--- Provided records ---

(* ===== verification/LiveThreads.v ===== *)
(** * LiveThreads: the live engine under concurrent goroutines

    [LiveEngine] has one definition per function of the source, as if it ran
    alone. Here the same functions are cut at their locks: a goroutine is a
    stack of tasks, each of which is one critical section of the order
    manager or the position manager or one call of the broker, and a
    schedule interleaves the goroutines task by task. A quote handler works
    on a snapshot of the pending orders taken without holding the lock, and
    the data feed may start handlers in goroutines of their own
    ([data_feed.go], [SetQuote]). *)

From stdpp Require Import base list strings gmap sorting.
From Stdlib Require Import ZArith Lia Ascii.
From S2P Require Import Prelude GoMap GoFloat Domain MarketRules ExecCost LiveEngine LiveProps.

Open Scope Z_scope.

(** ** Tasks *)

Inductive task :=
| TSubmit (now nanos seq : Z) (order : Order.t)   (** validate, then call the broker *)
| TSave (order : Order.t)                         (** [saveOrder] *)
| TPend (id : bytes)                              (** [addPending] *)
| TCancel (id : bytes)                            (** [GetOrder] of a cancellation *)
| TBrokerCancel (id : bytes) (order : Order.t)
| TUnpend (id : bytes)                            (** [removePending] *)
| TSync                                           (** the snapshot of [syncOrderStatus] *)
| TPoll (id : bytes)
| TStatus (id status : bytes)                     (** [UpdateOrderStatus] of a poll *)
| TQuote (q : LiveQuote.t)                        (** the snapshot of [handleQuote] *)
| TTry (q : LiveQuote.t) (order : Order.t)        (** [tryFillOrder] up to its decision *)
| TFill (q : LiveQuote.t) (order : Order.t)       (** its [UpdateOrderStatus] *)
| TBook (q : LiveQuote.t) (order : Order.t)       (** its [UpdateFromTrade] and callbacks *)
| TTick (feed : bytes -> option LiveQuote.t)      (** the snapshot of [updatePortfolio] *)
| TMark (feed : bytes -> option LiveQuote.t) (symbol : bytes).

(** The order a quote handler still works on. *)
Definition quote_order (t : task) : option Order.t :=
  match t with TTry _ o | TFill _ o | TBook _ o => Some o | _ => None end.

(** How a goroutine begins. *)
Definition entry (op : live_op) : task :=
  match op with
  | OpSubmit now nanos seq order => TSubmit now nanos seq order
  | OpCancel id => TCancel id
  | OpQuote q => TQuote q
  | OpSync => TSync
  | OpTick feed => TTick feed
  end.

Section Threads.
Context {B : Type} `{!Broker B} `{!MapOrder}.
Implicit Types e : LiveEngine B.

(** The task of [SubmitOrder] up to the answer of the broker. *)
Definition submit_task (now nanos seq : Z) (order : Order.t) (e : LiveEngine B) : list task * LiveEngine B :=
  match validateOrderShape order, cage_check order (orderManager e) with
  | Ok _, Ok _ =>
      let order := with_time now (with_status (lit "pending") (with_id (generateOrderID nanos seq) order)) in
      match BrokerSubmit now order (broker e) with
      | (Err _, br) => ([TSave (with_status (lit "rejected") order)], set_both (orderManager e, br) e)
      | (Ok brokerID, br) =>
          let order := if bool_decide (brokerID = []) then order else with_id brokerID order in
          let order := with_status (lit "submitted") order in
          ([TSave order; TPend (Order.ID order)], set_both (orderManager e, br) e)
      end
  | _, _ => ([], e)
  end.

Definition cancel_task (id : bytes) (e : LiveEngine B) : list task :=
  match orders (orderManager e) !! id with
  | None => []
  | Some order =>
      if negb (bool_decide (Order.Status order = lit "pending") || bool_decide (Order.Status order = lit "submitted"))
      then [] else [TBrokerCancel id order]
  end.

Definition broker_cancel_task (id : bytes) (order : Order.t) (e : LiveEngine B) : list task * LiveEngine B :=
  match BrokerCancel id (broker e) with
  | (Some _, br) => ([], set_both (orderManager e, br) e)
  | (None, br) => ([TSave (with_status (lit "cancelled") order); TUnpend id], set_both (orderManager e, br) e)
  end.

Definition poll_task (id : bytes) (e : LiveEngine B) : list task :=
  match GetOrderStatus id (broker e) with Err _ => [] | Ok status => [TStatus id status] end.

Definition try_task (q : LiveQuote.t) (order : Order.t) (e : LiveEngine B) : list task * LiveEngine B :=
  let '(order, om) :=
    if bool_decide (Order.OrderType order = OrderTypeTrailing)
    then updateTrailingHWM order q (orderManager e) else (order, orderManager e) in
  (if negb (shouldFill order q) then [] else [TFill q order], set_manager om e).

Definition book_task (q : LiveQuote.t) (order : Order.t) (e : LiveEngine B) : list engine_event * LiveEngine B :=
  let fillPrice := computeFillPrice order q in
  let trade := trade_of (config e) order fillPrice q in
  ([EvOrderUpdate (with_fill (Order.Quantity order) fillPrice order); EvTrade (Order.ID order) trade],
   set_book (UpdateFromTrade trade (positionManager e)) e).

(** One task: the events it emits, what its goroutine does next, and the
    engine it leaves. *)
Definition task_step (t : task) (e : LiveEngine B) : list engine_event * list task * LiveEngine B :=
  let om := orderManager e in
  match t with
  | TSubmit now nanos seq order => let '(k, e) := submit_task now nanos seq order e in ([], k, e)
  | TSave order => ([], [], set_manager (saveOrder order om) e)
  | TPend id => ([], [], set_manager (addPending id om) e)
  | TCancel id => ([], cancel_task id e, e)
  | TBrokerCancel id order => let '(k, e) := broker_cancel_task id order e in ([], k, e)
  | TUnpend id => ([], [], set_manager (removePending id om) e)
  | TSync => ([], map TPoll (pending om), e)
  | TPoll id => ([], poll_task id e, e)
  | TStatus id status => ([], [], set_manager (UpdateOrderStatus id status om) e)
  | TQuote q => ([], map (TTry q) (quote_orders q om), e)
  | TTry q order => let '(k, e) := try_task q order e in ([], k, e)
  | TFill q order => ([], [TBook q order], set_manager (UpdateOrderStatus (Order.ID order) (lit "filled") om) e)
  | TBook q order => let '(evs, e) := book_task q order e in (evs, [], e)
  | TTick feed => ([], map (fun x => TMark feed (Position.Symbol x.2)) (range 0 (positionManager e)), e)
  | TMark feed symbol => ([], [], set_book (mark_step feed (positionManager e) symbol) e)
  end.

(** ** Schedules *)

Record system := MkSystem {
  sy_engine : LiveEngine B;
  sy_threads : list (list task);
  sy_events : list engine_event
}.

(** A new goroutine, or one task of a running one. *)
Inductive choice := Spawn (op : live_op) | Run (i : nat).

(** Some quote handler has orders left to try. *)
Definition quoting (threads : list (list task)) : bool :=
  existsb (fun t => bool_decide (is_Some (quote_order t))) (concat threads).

---

Your objective
Scan the data above and copy each line containing the word "TTick".

Worked solution
| TTick (feed : bytes -> option LiveQuote.t)      (** the snapshot of [updatePortfolio] *)
  | OpTick feed => TTick feed
  | TTick feed => ([], map (fun x => TMark feed (Position.Symbol x.2)) (range 0 (positionManager e)), e)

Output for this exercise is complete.